WHAT IS REQUIRED -> The lines below starting at the line containing "clear - so_recv0 Hl; bcase; lia." and ending at the line containing "Section Decode." are to be repeated exactly, with both ends kept and nothing else added.

Stored data entries:
------------------------

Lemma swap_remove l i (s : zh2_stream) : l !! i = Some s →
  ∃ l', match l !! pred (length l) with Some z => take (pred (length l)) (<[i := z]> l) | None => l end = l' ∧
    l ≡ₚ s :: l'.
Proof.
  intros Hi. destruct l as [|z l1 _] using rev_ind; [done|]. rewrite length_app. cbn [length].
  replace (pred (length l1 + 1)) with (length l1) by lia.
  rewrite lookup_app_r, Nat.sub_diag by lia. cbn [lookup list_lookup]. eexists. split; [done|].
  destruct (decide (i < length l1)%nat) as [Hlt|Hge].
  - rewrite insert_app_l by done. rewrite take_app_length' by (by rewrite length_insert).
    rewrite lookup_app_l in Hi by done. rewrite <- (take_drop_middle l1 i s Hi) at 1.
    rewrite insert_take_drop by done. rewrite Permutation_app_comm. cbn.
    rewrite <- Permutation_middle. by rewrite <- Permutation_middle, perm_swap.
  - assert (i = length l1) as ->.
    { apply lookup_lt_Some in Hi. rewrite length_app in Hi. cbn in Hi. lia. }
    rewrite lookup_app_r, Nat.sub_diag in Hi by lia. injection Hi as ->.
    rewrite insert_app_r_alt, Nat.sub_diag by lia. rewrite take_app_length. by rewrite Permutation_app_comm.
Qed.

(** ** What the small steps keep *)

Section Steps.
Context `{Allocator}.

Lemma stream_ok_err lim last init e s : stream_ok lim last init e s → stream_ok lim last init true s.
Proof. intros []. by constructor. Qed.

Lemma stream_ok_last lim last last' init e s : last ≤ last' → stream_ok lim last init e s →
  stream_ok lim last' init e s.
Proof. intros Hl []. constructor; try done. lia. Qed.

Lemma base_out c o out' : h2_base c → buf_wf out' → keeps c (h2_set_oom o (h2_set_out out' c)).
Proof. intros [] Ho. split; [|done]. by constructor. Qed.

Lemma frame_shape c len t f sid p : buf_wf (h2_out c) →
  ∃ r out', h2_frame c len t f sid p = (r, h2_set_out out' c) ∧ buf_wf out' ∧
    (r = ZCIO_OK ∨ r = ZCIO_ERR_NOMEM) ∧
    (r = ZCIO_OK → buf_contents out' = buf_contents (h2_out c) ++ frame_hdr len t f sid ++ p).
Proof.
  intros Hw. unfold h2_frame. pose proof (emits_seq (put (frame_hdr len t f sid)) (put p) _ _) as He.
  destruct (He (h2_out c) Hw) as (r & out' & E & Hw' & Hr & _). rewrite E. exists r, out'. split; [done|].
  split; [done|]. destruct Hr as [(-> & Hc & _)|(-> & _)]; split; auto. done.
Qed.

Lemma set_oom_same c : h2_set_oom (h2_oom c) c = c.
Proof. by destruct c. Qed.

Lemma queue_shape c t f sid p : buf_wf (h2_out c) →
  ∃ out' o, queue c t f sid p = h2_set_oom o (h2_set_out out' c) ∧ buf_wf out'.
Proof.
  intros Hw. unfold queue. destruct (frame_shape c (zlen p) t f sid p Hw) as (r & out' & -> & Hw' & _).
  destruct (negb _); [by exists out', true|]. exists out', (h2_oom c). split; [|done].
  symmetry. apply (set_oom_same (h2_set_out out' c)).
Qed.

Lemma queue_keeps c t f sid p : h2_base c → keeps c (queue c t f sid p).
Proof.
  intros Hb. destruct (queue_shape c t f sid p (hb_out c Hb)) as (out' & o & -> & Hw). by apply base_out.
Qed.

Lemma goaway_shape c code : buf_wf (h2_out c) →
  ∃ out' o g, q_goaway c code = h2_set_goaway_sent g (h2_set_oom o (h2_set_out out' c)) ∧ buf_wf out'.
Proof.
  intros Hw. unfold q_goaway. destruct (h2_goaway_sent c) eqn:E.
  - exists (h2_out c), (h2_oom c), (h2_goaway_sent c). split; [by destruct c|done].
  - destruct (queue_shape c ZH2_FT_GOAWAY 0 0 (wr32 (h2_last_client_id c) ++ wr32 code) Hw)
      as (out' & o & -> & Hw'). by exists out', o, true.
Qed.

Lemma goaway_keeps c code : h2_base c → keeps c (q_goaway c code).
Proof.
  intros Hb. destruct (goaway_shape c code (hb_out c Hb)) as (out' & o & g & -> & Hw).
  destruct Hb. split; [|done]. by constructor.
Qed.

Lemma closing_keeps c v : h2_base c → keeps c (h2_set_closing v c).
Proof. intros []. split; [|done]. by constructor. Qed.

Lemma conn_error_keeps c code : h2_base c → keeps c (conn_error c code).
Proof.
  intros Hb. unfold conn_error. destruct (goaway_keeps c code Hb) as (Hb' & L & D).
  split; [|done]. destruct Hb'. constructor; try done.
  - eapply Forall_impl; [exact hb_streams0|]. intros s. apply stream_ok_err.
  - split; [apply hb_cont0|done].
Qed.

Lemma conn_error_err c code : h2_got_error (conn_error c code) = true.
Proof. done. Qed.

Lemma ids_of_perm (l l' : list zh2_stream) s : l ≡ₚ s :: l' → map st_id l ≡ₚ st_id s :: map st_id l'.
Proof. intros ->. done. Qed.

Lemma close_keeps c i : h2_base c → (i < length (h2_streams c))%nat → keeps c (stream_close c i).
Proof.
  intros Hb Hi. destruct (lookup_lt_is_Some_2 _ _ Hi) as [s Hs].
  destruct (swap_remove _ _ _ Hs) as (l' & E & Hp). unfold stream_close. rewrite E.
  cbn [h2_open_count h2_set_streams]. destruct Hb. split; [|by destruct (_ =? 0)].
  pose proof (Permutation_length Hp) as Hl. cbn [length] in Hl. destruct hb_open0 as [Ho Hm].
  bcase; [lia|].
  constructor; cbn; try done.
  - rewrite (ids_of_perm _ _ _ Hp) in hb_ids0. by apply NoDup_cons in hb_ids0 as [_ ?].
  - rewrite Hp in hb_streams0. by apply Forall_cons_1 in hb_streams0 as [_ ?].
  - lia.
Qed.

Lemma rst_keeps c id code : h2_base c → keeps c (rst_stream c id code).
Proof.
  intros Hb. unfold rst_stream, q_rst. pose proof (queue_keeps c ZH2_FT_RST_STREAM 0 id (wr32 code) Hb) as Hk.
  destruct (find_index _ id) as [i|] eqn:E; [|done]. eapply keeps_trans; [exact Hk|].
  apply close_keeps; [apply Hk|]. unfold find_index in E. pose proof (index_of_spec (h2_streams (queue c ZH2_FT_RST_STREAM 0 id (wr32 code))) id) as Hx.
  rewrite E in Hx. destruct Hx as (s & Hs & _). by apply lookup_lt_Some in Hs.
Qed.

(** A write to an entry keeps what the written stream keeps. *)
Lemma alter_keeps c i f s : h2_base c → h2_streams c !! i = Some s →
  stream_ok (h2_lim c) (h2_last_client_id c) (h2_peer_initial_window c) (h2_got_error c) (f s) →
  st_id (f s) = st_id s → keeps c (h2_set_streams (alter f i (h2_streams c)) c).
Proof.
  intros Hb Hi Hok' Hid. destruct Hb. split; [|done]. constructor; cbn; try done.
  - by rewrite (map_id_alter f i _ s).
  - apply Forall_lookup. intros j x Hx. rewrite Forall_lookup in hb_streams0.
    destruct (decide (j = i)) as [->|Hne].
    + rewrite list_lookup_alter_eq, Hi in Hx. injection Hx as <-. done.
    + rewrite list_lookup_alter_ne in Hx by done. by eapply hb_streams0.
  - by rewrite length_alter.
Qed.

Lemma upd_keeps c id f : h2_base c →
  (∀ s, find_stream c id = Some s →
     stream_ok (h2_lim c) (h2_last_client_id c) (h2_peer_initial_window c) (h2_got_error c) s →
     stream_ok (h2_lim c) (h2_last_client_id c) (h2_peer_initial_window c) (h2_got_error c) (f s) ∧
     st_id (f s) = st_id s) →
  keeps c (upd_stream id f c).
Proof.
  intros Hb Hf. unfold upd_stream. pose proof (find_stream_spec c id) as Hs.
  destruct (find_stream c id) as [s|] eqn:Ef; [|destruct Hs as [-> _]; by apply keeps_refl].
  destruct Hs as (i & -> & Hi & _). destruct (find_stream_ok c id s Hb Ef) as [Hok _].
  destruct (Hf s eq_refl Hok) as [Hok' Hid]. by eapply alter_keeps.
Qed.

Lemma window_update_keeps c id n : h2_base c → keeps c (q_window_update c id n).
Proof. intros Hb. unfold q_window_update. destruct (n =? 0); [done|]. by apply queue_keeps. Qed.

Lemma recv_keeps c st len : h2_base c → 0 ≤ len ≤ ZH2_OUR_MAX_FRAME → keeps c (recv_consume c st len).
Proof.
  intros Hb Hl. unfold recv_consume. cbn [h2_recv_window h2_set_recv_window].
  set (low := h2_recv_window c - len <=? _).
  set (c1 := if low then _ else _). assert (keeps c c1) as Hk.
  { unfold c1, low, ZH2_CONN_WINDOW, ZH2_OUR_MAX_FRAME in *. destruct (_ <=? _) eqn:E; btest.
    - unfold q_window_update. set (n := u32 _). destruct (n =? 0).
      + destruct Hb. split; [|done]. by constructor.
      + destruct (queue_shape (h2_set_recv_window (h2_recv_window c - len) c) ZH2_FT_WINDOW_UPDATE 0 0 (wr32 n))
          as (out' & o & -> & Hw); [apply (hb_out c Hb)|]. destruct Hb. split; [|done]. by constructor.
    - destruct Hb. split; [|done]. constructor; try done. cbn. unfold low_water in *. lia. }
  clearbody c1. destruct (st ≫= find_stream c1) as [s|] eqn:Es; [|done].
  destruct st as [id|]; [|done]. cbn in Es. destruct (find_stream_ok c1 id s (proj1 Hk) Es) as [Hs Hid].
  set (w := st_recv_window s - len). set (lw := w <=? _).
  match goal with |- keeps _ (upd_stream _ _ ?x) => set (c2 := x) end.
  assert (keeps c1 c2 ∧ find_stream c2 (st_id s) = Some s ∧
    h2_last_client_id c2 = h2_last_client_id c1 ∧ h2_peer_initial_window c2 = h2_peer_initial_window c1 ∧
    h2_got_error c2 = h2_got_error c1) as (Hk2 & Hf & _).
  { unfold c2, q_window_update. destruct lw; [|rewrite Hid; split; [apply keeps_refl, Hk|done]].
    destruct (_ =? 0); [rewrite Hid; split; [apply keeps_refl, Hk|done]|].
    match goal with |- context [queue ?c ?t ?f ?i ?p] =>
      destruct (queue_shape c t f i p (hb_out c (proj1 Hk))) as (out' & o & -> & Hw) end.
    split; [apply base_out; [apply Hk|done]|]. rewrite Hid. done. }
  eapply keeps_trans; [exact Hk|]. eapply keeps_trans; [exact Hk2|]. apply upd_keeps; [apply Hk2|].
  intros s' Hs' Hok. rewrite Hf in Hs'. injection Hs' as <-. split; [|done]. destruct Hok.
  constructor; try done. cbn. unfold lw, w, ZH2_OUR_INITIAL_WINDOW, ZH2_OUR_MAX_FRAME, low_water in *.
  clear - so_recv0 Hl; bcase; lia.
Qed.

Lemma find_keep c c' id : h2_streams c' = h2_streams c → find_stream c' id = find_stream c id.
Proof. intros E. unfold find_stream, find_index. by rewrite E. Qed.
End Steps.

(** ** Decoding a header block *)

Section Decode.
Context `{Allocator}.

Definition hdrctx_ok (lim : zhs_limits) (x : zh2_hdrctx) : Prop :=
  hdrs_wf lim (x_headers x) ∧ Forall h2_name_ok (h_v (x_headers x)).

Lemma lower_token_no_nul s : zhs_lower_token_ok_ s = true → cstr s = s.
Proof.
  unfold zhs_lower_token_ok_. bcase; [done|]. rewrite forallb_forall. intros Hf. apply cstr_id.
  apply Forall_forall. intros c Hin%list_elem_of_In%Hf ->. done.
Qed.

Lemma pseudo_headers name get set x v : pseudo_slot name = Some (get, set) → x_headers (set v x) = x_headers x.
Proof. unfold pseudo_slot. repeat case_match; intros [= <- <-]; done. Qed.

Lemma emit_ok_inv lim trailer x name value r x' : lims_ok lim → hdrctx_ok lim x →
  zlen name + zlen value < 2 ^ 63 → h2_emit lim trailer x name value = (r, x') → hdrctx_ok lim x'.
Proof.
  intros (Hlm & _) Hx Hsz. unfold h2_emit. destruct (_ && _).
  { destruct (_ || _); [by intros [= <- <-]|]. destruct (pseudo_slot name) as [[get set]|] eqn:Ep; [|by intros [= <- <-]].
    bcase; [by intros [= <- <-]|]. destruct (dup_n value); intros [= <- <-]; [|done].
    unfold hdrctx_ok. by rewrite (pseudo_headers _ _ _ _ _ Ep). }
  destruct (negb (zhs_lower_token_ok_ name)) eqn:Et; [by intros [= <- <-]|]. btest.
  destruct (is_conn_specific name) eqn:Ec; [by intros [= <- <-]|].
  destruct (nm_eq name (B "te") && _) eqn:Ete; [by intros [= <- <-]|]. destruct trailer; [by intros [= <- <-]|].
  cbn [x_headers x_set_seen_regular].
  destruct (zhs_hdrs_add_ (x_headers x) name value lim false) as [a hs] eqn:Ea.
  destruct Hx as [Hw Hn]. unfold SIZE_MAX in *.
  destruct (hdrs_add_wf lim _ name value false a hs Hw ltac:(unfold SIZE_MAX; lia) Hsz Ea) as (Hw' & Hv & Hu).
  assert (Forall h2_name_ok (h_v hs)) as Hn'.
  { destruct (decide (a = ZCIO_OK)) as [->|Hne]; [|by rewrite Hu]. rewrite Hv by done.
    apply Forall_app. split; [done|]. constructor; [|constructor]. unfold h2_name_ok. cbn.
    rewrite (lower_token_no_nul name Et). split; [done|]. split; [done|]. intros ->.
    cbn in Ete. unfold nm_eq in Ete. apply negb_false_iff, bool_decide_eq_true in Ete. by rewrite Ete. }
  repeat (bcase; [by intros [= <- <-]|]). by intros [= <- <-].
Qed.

------------------------

SOLUTION TO THE PROBLEM ->
  clear - so_recv0 Hl; bcase; lia.
Qed.

Lemma find_keep c c' id : h2_streams c' = h2_streams c → find_stream c' id = find_stream c id.
Proof. intros E. unfold find_stream, find_index. by rewrite E. Qed.
End Steps.

(** ** Decoding a header block *)

Section Decode.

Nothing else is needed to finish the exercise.